De bedrijven laten via een blog op Twitter weten dat ze een gemeenschappelijke databank starten, waarin zij zogenaamde ‘hashes’ verzamelen: digitale vingerafdrukken van extreem gewelddadige terroristenvideo’s of filmpjes waarin wordt opgeroepen tot deelname aan terroristische activiteiten.
Met de unieke digitale vingerafdruk kan de inhoud van een video herkend worden. Wanneer iemand zo’n video op Facebook deelt, stuurt het sociale medium de code door naar de anderen. Zo zou de video makkelijk vind- en verwijderbaar zijn.

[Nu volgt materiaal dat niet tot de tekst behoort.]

(** What the loop of [open_with_recovery_inner] does to the index directory for a record. *)
Definition replay_index_record (r : WalRecord) : Redo unit :=
  match r with
  | FullPageImage rel n page_data =>
      if is_disk_index_relation_id rel then apply_disk_index_full_page_image rel n page_data else mret tt
  | FullPageImageBatch rel pages =>
      if is_disk_index_relation_id rel
      then redo_each (fun '(n, page_data) => apply_disk_index_full_page_image rel n page_data) pages else mret tt
  | PagePatch rel n segments =>
      if is_disk_index_relation_id rel then apply_disk_index_page_patch rel n segments else mret tt
  | PagePatchBatch rel patches =>
      if is_disk_index_relation_id rel
      then redo_each (fun '(n, segments) => apply_disk_index_page_patch rel n segments) patches else mret tt
  | PageSetU64Batch rel updates =>
      if is_disk_index_relation_id rel
      then redo_each (fun '(n, offset, value) => apply_disk_index_u64_update rel n offset value) updates else mret tt
  | DiskBtreeMetaUpdate rel root height count head => apply_disk_btree_meta_update rel root height count head
  | DiskBtreeLeafInsert rel n k v => apply_disk_btree_leaf_insert rel n k v
  | DiskBtreeLeafDelete rel n k v => apply_disk_btree_leaf_delete rel n k v
  | DiskBtreeLeafSplit rel l r old _ les res => apply_disk_btree_leaf_split rel l r old les res
  | DiskBtreeInternalInsert rel n s c => apply_disk_btree_internal_insert rel n s c
  | DiskBtreeInternalSplit rel l r _ lf rf les res => apply_disk_btree_internal_split rel l r lf rf les res
  | DiskBtreeRootGrow rel n f s c => apply_disk_btree_root_grow rel n f s c
  | DiskBtreeInternalDelete rel n s c => apply_disk_btree_internal_delete rel n s c
  | DiskBtreeLeafRedistribute rel l r pn slot pf les res rr sep => apply_disk_btree_leaf_redistribute rel l r pn slot pf les res rr sep
  | DiskBtreeInternalRedistribute rel l r pn slot pf lf rf les res sep =>
      apply_disk_btree_internal_redistribute rel l r pn slot pf lf rf les res sep
  | DiskBtreeLeafMerge rel l r pn pf sep les nr nf => apply_disk_btree_leaf_merge rel l r pn pf sep les nr nf
  | DiskBtreeInternalMerge rel l r pn pf sep lf les nf => apply_disk_btree_internal_merge rel l r pn pf sep lf les nf
  | DiskBtreeRootShrinkLeaf rel root es rs freed => apply_disk_btree_root_shrink_leaf rel root es rs freed
  | DiskBtreeRootShrinkInternal rel root f es freed => apply_disk_btree_root_shrink_internal rel root f es freed
  | DiskBtreeInternalCollapse rel pn slot pf rc rp nf => apply_disk_btree_internal_collapse rel pn slot pf rc rp nf
  | DiskBtreeRootPromoteSingleChild rel _ rp nf => apply_disk_btree_root_promote_single_child rel rp nf
  | DiskBtreeRootPromoteCollapsedChain rel _ freed => apply_disk_btree_root_promote_collapsed_chain rel freed
  | DiskBtreeInternalCollapseChain rel steps => apply_disk_btree_internal_collapse_chain rel steps
  | _ => mret tt
  end.

Definition replay_index_records (rs : list WalRecord) : Redo unit := redo_each replay_index_record rs.

End Replay.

Veel kritiek op rol van sociale media
Het huidige initiatief lijkt een reactie op toenemende kritiek op sociale media, omdat ze een platform zouden bieden aan terroristen. In juni werden Facebook, Twitter en Google voor de rechter gesleept door een Amerikaanse vader van een dochter die omkwam bij de aanslagen in Parijs. Hij beschuldigde de sociale media ervan groepen als IS ‘bewust’ de mogelijkheid te geven om ‘sociale netwerken als propagandamiddel’ te gebruiken.
Het is niet de eerste keer dat techbedrijven komen met een gezamenlijk initiatief. In mei sloten Facebook, Twitter, YouTube, Microsoft en Google een akkoord ter voorkoming van online haat en racisme. Het akkoord betrof een gedragscode, die voorschreef dat racistische en haatdragende content binnen 24 uur wordt verwijderd. De code stuitte op protest van verschillende digitale burgerrechtenorganisaties die een inperking van de vrijheid van meningsuiting vreesden.
Voor de nieuwe databank benadrukken de bedrijven dat het alleen gaat om ‘de meest extreme en flagrante terroristische foto’s en video’s’. De filmpjes worden overigens niet automatisch verwijderd. Bedrijven kunnen zelf bepalen of zij tot verwijdering overgaan.